▽

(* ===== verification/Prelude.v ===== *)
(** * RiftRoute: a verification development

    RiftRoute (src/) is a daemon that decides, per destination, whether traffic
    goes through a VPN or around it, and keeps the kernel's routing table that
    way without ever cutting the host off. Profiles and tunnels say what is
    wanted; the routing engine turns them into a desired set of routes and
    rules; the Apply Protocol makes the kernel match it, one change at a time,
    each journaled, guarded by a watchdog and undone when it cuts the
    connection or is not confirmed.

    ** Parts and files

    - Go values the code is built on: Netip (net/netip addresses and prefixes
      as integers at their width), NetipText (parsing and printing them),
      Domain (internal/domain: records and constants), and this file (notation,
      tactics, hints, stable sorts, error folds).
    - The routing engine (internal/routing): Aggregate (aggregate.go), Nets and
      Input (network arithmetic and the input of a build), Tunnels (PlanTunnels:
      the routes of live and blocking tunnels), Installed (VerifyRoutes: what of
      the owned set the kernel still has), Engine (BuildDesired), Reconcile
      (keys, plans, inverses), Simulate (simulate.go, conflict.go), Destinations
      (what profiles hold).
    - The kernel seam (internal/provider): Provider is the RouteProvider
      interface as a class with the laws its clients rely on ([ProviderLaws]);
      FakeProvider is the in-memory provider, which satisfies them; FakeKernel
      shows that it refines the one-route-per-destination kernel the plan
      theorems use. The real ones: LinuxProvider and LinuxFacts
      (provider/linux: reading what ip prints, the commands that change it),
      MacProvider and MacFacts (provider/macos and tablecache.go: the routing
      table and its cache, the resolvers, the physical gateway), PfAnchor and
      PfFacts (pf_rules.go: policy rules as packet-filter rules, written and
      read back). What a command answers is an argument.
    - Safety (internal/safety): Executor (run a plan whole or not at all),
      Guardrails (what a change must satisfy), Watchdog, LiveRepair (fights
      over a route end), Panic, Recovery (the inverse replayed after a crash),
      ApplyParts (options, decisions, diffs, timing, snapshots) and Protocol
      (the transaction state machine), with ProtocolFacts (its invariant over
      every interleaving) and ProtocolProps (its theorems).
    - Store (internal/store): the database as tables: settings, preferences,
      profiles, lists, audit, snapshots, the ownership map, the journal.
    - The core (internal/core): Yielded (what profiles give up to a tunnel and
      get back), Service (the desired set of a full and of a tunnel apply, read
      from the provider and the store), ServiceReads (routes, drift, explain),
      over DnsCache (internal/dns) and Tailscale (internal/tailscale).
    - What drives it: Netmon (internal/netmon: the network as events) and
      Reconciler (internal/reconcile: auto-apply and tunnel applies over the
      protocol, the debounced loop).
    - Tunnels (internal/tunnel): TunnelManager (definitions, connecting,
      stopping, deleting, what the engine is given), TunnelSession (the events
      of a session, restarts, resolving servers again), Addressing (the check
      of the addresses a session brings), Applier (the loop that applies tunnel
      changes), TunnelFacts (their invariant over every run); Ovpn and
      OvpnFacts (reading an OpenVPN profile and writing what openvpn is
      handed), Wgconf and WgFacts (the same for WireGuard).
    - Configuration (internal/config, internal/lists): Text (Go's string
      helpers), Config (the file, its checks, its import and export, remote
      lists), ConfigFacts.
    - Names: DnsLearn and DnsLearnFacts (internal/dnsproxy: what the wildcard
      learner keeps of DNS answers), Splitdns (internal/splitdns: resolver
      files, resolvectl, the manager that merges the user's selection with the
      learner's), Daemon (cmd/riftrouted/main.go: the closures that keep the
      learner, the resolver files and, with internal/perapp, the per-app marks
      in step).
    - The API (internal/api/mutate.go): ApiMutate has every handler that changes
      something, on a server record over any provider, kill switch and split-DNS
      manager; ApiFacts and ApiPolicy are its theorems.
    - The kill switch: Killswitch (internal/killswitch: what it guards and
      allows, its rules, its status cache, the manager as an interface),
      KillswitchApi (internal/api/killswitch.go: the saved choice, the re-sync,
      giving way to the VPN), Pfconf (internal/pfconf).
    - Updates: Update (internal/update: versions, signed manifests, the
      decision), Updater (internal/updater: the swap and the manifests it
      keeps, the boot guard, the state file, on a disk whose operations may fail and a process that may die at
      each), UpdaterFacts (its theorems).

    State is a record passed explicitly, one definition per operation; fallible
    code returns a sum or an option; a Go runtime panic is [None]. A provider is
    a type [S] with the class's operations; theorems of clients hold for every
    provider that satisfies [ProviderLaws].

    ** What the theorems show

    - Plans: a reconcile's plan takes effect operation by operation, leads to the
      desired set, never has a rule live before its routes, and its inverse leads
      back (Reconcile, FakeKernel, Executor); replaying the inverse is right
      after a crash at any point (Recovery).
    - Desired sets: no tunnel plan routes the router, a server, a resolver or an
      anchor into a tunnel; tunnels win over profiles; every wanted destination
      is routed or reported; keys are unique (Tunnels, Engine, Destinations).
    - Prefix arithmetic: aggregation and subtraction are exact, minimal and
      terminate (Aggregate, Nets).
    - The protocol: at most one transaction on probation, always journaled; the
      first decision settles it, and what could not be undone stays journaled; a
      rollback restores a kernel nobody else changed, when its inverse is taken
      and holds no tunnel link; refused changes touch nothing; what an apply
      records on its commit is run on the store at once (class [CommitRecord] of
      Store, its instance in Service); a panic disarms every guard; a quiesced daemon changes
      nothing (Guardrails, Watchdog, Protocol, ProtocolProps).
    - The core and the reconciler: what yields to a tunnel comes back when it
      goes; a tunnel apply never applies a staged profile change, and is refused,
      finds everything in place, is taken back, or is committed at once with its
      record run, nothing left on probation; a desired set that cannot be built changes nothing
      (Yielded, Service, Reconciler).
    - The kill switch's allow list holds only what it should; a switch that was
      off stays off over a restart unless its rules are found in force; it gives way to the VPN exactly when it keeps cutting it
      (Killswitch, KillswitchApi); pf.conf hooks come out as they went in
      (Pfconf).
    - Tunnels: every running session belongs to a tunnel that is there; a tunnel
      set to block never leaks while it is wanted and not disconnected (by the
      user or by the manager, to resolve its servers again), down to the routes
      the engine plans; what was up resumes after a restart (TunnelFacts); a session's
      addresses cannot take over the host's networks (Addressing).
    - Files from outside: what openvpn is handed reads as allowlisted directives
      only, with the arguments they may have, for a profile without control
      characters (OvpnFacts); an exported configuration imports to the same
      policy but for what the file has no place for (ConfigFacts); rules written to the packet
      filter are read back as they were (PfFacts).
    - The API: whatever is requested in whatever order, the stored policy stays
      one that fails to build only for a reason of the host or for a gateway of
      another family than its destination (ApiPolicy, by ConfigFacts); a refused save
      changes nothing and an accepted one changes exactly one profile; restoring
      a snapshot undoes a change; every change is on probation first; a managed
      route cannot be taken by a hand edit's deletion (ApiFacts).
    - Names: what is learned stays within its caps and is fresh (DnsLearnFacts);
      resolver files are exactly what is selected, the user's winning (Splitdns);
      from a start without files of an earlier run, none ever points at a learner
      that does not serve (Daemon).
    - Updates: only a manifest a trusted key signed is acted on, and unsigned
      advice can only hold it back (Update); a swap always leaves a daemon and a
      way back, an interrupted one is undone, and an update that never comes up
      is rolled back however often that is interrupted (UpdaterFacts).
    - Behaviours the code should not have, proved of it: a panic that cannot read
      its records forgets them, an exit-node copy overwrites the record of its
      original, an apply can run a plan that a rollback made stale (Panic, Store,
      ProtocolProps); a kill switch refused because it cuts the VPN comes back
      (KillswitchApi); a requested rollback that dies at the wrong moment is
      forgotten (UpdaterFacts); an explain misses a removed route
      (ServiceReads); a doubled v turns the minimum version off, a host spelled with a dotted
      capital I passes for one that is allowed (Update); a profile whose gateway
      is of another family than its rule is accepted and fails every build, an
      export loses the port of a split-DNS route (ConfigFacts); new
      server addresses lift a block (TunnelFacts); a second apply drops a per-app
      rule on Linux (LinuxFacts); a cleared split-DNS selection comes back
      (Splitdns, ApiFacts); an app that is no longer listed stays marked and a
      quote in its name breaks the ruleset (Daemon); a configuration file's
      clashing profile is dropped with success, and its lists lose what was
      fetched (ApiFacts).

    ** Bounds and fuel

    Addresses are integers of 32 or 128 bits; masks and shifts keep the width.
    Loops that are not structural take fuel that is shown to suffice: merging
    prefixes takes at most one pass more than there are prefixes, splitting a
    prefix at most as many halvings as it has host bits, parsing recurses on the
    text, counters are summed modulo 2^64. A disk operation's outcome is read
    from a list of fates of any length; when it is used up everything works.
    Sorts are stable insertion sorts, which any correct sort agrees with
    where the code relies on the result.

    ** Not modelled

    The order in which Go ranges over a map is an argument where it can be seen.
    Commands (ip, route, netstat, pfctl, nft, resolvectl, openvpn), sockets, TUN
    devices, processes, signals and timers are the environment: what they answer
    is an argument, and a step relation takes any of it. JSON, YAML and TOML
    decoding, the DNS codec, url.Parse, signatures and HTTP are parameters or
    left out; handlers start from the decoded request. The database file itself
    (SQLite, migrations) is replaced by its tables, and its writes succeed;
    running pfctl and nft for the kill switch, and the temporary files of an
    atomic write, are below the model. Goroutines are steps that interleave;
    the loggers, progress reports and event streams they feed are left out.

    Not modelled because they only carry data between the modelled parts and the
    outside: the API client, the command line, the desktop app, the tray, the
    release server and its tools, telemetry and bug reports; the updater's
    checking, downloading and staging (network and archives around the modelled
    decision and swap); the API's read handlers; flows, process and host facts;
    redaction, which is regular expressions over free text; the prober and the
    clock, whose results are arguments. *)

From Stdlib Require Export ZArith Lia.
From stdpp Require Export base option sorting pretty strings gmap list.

△

Goal of the exercise:
For an answer, give a copy of every line in the listing that holds the word "Guardrails".

Answer section:
      Guardrails (what a change must satisfy), Watchdog, LiveRepair (fights
      nothing (Guardrails, Watchdog, Protocol, ProtocolProps).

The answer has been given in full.